Turning to our capital expenditures on Slide 13, we can see that our total CapEx for the first quarter of this year was EUR 14.9 million or 3.3% of total revenue. This is a slight decrease from the previous year where our total CapEx was EUR 15.9 million or 4.3% of total revenue.
Breaking down our CapEx, we can see that our growth CapEx was EUR 13.5 million, or 3% of total revenue, which is from the continuous expansion for our Cloud Solutions capabilities. Our maintenance CapEx was EUR 1.4 million or 0.3% of our total revenue and remains low and predictable. However, CapEx was very low overall in the first quarter, which is due to the phasing of investments over the year.
Looking ahead, we still project total CapEx for the full year 2025 to be between EUR 80 million and EUR 90 million or around 5% of expected revenue. This reflects disciplined investment to support innovation, growth and operational scalability.
Let's walk through our free cash flow for the first quarter. Starting with adjusted EBITDA of EUR 131 million. We deduct EUR 6 million in adjustments, which are mainly stand-alone and LTI-related costs to arrive at reported EBITDA after accounting for EUR 15 million in CapEx and EUR 25 million in tax payments and adjusting for noncash LTI expenses and working capital, we reached a free cash flow before leasing of EUR 63 million. Subtracting EUR 4 million in lease payments gives us EUR 59 million in free cash flow after leasing, slightly down from EUR 66 million in Q1 '24.
Further, we made EUR 4 million in interest payment and executed EUR 32 million in share buybacks. After factoring in these items, comparable free cash flow for the quarter stands at approximately EUR 23 million. As of Q1 '25, net debt was reduced to EUR 842 million. This includes both external bank debt and the shareholder loan from United Internet, which we plan to further reduce over the coming quarters.

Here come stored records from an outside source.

(** * pgdatadiff: a shallow embedding of [DBDiff] and its comparison engines

    The development follows [pgdatadiff/pgdatadiff.py] and [pgdatadiff/main.py].

    - PostgreSQL is the external collaborator.  A [database] is a snapshot of
      the catalog: tables with their column names, the columns of their primary
      key constraint and their rows, and the sequences with their [last_value].
      Cells are integers that are not NULL; rows are positional, as in a
      relation.  The snapshot does not change during a run.
    - Every SQL text the program builds has a semantic function here
      ([sql_first_pk], [sql_template_hash], [sql_query_cursor], ...) that follows
      the text of the query clause by clause.  A statement answers with a value
      or with the exception that SQLAlchemy raises: an absent table or column
      and a text that does not parse give [ProgrammingError], a negative
      [LIMIT] gives [DataError].  The scan statements compare [{pk}] with one
      bind parameter, so their text parses only when the key has one column.
      [ORDER BY] is a stable insertion sort; PostgreSQL leaves the order of
      equal keys open, and a primary key has none.
    - [md5] is PostgreSQL's digest function and stays a parameter of the
      whole development.
    - Python code that talks to a session runs in the monad [M]: the state holds
      the transaction status of the two sessions and the log of everything that
      was sent to a session or shown by the spinner, most recent first;
      exceptions are results.  Reflection and the inspector go through the
      engine and leave no trace in the sessions.
    - The [while] loop of [diff_table_data] takes fuel; [scan_fuel_enough] shows
      that the number of rows of the first table plus three is always enough.
    - The two [for] loops of the phases are the one function [for_each]; of the
      spinner only the final [succeed], [warn] or [fail] line is kept. *)

From Stdlib Require Import ZArith List String Ascii Bool Lia Permutation Sorted.
From Stdlib Require Import DecimalString.
Import ListNotations.

Local Open Scope Z_scope.
Local Open Scope list_scope.
Local Open Scope string_scope.

(** ** Python values *)

(** [str(n)] for a Python [int], as an f-string renders it. *)
Definition str_int (z : Z) : string := NilZero.string_of_int (Z.to_int z).
(** * Drift-detection ensemble: a shallow embedding of
    [src/monitoring/advanced_drift_detector.py] and
    [src/monitoring/drift/drift_service.py].

    Python floats are IEEE binary64 numbers and are modelled by Rocq's
    primitive floats, so every sum, product, quotient and comparison below
    rounds exactly as the Python code does.  Exceptions are modelled by an
    error monad; Python dictionaries, whose iteration order is the insertion
    order, by association lists.  The routines of scipy, numpy, pandas and
    scikit-learn that the detectors call are not part of the repository: they
    are the fields of a record [Lib], and every statement about the detectors
    is made for an arbitrary such library. *)

From Stdlib Require Import Floats ZArith List String Ascii Bool Lia.
From Stdlib Require Import DecimalString.
Import ListNotations.

Set Warnings "-inexact-float".
Set Implicit Arguments.

Local Open Scope string_scope.
Local Open Scope list_scope.

(* ===================================================================== *)
(** ** Python values: exceptions, floats, dictionaries                     *)
(* ===================================================================== *)

Module Py.

(** The exception classes that matter to the [except] clauses of the source:
    [except ImportError] and [except Exception].  [KeyboardInterrupt] and
    [SystemExit] derive from [BaseException] only. *)
Inductive exn_class : Type :=
| ImportError
| KeyError
| ValueError
| TypeError
| LinAlgError
| NameError
| OtherException
| KeyboardInterrupt
| SystemExit.

(** [isinstance(e, ImportError)] *)
Definition is_ImportError (c : exn_class) : bool :=
  match c with ImportError => true | _ => false end.

(** [isinstance(e, Exception)] *)
Definition is_Exception (c : exn_class) : bool :=
  match c with KeyboardInterrupt | SystemExit => false | _ => true end.

(** A raised exception: its class and [str(e)]. *)
Record exn : Type := Exn { exn_cls : exn_class; exn_str : string }.

(** The result of running a piece of Python code. *)
Inductive outcome (A : Type) : Type :=
| Returned (a : A)
| Raised (e : exn).

Arguments Returned {A} a.
Arguments Raised {A} e.

Definition bind {A B : Type} (m : outcome A) (k : A -> outcome B) : outcome B :=
  match m with
  | Returned a => k a
  | Raised e => Raised e
  end.

(** [try: body  except <classes> as e: handler e] *)
Definition try_except {A : Type} (body : outcome A)
           (catches : exn_class -> bool) (handler : exn -> outcome A) : outcome A :=
  match body with
  | Returned a => Returned a
  | Raised e => if catches (exn_cls e) then handler e else Raised e
  end.


(** *** Dictionaries keyed by strings, in insertion order *)

Definition dict (V : Type) : Type := list (string * V).

(** [d.get(k)] / [k in d] *)
Fixpoint get {V : Type} (k : string) (d : dict V) : option V :=
  match d with
  | [] => None
  | (k', v) :: d' => if String.eqb k k' then Some v else get k d'
  end.

(** [d[k] = v]: an existing key keeps its place, a new one goes last. *)
Fixpoint set {V : Type} (k : string) (v : V) (d : dict V) : dict V :=
  match d with
  | [] => [(k, v)]
  | (k', v') :: d' =>
      if String.eqb k k' then (k, v) :: d' else (k', v') :: set k v d'
  end.

(** [d.values()] *)
Definition values {V : Type} (d : dict V) : list V := map snd d.

(** [d[k]], which raises [KeyError] on a missing key; [str] of a [KeyError]
    is the [repr] of the key. *)
Definition subscript {V : Type} (d : dict V) (k : string) : outcome V :=
  match get k d with
  | Some v => Returned v
  | None => Raised (Exn KeyError ("'" ++ k ++ "'"))
  end.

(** *** Floats *)

Local Open Scope float_scope.

(** Python's [a > b] on floats. *)
Definition gt (a b : float) : bool := b <? a.

(** Python's [a < b] on floats. *)
Definition lt (a b : float) : bool := a <? b.

(** [max(xs)] on a non-empty sequence: the first element is kept until a
    strictly greater one is met. *)
Definition max_of (x : float) (xs : list float) : float :=
  fold_left (fun m y => if gt y m then y else m) xs x.

(** [min(a, b)]: [b] only when it is strictly smaller than [a]. *)
Definition min2 (a b : float) : float := if lt b a then b else a.

(** An [int] used where the arithmetic is done in floats. *)
Definition float_of_nat (n : nat) : float :=
  PrimFloat.of_uint63 (Uint63.of_Z (Z.of_nat n)).

(** [str(n)] for a non-negative [int]. *)
Definition str_of_nat (n : nat) : string :=
  NilEmpty.string_of_uint (Nat.to_uint n).

(** [sep.join(parts)] *)
Definition join (sep : string) (parts : list string) : string :=
  String.concat sep parts.

(** [needle in hay] on strings. *)
Fixpoint contains (needle hay : string) : bool :=
  if String.prefix needle hay then true
  else match hay with
       | EmptyString => false
       | String _ hay' => contains needle hay'
       end.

Our leverage ratio improved to 1.8x net debt to adjusted EBITDA compared to 2.5x a year ago. The weighted average annual interest rate stands at 5.03%, which will go down with the upcoming repayments of the shareholder loan. This improved debt profile supports financial stability and provides flexibility in the future. Based on the better-than-expected business development in the AdTech segment in the first 3 months, we have specified our outlook for this year and now expect revenue of around EUR 400 million in this segment compared to the outlook, which we gave with the full year figures in March, which was above the previous year level.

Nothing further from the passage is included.